* _Your task_:
Return every line from the records below with the string "right".

------ Dataset ------

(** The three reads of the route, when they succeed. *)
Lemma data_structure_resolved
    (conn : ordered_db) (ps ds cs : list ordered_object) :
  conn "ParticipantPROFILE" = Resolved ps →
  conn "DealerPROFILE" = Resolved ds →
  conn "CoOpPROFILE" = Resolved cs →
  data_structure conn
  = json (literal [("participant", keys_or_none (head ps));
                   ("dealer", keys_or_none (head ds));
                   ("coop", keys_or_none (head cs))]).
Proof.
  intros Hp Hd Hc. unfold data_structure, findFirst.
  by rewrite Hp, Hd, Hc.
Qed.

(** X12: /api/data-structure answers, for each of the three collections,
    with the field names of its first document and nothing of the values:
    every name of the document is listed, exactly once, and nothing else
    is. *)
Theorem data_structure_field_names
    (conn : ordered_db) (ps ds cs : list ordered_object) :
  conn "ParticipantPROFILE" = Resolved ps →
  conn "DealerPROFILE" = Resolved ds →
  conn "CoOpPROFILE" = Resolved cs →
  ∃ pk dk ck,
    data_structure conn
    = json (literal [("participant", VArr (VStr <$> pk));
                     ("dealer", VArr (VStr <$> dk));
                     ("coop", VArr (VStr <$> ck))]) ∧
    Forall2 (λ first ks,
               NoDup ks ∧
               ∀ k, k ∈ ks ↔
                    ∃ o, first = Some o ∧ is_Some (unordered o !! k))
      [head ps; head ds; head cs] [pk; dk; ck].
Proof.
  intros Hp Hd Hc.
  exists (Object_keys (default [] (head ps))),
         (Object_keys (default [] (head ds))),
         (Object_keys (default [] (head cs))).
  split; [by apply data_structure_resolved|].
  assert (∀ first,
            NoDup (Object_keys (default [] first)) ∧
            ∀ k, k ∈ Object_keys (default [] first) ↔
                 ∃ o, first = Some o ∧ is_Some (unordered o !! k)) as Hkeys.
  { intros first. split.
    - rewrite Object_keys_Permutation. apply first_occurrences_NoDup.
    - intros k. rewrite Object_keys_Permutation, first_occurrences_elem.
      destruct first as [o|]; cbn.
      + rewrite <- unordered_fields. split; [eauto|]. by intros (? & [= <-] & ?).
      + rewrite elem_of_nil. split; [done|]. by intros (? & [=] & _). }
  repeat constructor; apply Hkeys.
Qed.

------
------ Dataset ------

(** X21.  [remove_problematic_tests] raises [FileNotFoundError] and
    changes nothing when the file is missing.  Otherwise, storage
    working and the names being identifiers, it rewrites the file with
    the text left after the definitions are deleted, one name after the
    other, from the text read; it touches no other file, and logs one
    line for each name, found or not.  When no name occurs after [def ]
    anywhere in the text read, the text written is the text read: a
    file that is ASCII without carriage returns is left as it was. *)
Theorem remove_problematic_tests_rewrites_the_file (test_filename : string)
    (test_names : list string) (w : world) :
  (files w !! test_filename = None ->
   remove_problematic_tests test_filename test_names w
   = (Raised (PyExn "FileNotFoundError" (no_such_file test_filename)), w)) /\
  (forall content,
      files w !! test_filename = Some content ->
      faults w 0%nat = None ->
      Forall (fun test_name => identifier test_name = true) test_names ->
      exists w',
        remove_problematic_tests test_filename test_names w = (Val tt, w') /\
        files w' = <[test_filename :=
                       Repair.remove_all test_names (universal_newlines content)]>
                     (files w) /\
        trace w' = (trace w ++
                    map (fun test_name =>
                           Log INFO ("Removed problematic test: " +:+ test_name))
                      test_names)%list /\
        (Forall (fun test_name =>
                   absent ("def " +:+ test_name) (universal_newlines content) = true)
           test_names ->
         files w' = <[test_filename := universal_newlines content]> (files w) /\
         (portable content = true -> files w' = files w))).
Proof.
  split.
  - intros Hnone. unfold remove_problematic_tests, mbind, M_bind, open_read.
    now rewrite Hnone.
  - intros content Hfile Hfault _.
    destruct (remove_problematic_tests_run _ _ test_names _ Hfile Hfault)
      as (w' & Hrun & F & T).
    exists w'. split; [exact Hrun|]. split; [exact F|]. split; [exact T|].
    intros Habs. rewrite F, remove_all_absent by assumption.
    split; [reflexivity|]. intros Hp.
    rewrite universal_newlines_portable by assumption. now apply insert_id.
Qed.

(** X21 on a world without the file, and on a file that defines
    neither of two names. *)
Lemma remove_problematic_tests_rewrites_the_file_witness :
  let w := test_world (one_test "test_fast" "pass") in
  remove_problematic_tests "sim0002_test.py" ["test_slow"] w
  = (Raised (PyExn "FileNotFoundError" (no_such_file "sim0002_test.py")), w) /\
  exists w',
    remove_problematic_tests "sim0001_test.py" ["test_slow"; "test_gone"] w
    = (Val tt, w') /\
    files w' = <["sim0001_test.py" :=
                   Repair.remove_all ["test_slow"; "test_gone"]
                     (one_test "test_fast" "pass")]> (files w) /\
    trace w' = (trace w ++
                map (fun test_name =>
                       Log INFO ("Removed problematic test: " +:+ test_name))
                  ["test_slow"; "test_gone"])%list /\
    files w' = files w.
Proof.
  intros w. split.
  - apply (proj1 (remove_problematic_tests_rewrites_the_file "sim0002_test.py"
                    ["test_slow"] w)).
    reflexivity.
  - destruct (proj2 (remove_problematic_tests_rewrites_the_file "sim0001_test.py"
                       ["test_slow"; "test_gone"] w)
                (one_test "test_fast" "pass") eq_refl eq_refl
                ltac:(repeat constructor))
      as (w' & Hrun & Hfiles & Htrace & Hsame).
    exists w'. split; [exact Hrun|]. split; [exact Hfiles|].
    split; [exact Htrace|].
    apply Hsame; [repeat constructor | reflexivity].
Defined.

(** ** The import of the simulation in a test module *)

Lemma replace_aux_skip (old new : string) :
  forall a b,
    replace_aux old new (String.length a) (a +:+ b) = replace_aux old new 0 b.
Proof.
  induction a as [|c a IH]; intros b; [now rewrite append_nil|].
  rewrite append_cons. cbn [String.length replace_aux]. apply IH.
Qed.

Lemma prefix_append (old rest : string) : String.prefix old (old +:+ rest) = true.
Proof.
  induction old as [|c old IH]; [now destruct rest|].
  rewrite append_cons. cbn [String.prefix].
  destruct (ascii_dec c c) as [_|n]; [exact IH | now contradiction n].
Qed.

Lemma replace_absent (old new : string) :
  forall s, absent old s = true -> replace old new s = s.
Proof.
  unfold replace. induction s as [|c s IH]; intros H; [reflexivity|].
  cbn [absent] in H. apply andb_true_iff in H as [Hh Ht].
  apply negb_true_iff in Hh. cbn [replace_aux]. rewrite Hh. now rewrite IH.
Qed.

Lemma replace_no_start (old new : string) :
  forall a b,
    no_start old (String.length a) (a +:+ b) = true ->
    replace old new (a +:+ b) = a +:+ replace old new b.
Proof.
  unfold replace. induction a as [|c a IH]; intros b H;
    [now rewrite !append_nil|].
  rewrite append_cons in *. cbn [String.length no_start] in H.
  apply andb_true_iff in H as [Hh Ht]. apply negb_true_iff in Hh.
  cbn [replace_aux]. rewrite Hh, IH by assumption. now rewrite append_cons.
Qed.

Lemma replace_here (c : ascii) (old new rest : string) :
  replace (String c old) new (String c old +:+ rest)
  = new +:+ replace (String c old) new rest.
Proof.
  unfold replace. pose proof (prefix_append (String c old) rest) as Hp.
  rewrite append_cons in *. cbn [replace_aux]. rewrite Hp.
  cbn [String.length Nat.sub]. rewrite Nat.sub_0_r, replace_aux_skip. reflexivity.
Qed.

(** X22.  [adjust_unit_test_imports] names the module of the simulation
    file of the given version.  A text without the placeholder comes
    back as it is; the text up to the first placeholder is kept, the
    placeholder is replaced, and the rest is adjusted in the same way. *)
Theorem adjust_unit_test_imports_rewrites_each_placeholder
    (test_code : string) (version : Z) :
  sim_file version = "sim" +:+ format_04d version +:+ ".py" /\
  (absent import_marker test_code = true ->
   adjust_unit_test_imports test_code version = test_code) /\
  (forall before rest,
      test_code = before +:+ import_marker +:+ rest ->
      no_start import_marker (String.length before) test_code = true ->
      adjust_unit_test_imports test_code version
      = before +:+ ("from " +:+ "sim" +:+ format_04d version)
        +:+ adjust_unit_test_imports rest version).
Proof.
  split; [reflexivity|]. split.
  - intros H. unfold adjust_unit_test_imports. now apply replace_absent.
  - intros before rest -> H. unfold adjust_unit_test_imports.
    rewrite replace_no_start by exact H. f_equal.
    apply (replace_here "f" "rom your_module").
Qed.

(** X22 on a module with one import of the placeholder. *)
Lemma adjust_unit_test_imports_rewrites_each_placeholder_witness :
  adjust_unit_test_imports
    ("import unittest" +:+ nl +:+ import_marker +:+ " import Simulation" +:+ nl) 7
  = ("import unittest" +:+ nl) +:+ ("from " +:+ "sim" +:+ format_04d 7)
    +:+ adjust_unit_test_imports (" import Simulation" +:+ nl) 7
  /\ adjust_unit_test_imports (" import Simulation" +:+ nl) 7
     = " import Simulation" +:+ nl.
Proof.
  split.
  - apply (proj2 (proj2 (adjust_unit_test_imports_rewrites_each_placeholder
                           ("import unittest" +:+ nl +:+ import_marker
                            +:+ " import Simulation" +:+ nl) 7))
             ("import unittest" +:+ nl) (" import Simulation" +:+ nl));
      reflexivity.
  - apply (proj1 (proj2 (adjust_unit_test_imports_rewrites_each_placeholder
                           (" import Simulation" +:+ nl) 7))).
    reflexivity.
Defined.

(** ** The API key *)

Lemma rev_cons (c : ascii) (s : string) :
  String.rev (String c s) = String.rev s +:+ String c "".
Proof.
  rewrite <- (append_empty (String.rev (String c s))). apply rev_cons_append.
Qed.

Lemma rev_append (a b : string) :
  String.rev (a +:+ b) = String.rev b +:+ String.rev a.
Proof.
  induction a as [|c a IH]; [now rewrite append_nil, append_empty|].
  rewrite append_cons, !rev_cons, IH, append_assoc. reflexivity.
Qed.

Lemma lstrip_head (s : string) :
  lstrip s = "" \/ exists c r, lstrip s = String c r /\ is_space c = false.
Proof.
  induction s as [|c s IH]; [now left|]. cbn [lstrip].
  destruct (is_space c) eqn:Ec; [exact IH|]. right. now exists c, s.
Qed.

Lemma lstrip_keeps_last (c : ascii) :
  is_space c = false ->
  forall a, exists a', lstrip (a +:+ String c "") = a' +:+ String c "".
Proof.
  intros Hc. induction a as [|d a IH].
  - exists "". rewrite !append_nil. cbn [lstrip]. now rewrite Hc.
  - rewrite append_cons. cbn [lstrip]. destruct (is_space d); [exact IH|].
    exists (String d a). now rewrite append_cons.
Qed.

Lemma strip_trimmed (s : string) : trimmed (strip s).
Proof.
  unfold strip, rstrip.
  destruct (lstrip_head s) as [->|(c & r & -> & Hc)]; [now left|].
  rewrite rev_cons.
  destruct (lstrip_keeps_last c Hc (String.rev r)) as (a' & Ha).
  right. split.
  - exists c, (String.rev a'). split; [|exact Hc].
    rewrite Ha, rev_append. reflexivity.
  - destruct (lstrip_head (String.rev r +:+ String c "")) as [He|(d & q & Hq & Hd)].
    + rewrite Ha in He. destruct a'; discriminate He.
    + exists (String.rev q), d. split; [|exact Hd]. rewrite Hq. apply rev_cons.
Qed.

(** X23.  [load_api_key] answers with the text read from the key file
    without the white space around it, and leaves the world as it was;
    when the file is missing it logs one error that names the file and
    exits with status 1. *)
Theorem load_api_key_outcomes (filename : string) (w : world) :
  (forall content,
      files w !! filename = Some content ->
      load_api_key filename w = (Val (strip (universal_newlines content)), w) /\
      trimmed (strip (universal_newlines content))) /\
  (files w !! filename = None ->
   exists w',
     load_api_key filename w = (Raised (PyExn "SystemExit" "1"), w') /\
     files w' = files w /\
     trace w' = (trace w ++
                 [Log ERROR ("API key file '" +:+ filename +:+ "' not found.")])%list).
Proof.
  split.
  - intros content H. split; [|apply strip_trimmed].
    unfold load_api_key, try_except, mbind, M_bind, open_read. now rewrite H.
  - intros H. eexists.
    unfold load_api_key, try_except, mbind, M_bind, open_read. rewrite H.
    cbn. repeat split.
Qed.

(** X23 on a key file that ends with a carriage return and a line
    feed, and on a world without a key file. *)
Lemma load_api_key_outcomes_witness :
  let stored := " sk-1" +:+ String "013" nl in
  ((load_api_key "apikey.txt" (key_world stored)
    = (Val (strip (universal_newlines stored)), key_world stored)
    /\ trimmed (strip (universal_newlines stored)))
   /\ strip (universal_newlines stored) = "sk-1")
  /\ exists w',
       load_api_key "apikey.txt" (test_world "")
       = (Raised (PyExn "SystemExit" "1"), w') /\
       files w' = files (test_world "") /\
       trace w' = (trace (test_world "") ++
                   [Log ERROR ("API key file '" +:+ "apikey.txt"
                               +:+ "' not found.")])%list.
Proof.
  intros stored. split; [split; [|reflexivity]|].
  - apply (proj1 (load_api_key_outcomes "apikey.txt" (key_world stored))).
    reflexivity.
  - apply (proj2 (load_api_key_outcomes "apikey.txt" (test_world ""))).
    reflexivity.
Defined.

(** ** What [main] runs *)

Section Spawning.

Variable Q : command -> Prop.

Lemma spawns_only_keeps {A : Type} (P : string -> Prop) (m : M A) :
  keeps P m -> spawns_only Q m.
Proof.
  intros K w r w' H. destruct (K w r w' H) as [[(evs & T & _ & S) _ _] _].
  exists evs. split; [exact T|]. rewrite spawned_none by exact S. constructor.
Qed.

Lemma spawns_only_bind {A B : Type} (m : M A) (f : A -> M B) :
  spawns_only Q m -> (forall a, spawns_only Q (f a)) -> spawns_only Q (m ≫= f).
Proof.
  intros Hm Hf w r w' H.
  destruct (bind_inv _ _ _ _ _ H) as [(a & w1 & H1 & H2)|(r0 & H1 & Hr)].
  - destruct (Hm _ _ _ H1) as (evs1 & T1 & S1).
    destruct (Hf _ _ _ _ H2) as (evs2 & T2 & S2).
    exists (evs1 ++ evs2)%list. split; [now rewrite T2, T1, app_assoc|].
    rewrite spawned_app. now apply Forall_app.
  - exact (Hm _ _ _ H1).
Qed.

------
------ Dataset ------

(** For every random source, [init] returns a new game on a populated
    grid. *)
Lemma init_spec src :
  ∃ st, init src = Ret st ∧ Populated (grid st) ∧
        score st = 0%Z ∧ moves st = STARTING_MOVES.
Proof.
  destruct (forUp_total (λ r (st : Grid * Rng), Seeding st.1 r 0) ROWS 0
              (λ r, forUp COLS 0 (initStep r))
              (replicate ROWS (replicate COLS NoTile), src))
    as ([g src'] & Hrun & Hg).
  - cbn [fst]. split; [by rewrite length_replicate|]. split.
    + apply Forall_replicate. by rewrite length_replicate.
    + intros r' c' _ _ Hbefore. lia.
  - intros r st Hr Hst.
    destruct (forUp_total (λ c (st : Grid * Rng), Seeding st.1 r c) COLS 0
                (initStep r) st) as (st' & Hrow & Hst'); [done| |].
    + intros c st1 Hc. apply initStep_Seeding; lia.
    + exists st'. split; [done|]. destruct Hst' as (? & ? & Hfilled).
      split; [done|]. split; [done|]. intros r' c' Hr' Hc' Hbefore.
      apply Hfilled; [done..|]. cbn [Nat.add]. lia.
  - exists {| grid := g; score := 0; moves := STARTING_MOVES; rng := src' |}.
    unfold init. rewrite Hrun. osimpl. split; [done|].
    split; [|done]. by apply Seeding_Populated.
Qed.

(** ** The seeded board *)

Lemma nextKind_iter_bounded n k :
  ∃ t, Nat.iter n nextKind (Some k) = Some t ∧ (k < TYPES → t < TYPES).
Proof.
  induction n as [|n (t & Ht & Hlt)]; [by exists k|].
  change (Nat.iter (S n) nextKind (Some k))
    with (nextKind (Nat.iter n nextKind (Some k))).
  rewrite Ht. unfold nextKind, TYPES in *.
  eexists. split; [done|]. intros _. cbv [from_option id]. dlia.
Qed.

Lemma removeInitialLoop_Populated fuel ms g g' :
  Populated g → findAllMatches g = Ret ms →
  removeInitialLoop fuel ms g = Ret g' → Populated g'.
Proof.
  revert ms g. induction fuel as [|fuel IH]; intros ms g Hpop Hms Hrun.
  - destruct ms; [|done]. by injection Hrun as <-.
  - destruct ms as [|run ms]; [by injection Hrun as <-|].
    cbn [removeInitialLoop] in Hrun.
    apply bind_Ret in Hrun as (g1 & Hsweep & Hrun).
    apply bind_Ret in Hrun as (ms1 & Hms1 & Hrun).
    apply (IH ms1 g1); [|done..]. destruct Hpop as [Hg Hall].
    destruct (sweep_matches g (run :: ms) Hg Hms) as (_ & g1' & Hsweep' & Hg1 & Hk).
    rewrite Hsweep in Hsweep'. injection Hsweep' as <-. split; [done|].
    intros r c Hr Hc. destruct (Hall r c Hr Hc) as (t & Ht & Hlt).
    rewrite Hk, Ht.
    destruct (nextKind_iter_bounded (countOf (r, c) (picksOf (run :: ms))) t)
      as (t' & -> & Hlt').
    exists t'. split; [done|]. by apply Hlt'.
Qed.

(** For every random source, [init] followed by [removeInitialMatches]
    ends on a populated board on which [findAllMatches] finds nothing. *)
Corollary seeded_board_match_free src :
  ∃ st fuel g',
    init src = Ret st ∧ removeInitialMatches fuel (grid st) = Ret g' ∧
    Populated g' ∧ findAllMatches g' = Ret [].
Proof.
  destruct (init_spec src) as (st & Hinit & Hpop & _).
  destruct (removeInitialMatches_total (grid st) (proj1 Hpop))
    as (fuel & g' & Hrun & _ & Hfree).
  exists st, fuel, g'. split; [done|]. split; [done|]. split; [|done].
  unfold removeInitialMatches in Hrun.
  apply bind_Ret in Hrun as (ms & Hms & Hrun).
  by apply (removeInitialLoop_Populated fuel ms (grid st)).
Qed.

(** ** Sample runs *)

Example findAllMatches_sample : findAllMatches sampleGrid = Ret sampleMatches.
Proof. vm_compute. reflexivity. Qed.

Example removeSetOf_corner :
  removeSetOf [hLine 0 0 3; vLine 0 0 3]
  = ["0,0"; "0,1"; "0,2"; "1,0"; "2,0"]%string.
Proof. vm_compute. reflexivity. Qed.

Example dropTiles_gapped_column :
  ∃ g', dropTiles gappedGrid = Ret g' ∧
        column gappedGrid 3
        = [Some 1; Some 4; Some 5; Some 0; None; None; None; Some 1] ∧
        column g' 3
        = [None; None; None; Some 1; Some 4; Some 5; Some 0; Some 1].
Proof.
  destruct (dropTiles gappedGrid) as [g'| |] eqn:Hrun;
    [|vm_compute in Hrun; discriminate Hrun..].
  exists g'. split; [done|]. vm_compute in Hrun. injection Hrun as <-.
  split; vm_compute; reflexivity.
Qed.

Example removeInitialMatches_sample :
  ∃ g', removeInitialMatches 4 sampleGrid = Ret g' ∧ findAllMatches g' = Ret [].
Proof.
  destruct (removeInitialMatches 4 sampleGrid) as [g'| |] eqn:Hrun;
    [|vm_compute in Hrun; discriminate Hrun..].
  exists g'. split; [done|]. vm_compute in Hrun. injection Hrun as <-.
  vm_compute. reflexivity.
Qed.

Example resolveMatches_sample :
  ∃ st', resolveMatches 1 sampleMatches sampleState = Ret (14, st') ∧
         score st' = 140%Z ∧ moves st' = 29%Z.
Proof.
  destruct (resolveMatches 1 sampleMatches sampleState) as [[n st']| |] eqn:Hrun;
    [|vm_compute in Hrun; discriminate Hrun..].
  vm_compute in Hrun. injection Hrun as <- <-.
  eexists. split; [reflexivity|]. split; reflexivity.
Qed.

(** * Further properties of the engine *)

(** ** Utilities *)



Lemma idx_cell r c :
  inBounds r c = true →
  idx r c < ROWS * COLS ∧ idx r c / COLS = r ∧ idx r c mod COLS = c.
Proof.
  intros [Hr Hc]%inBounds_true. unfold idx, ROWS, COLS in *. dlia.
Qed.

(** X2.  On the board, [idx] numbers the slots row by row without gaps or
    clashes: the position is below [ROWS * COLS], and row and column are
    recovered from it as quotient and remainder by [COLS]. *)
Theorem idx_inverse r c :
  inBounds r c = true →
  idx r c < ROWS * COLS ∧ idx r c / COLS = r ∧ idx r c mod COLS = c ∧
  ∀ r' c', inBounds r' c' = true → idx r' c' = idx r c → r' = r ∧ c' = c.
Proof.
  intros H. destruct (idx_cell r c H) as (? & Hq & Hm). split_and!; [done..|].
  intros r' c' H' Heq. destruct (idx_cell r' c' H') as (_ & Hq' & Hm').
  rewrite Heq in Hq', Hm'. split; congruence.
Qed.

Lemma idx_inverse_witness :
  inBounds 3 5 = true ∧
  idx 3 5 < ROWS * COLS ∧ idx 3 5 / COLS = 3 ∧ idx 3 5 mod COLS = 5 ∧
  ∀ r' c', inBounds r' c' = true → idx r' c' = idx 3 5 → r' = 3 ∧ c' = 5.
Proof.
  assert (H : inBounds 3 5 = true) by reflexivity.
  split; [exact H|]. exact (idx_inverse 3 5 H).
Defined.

------

* _Answer box_:
  destruct (is_space c) eqn:Ec; [exact IH|]. right. now exists c, s.
  right. split.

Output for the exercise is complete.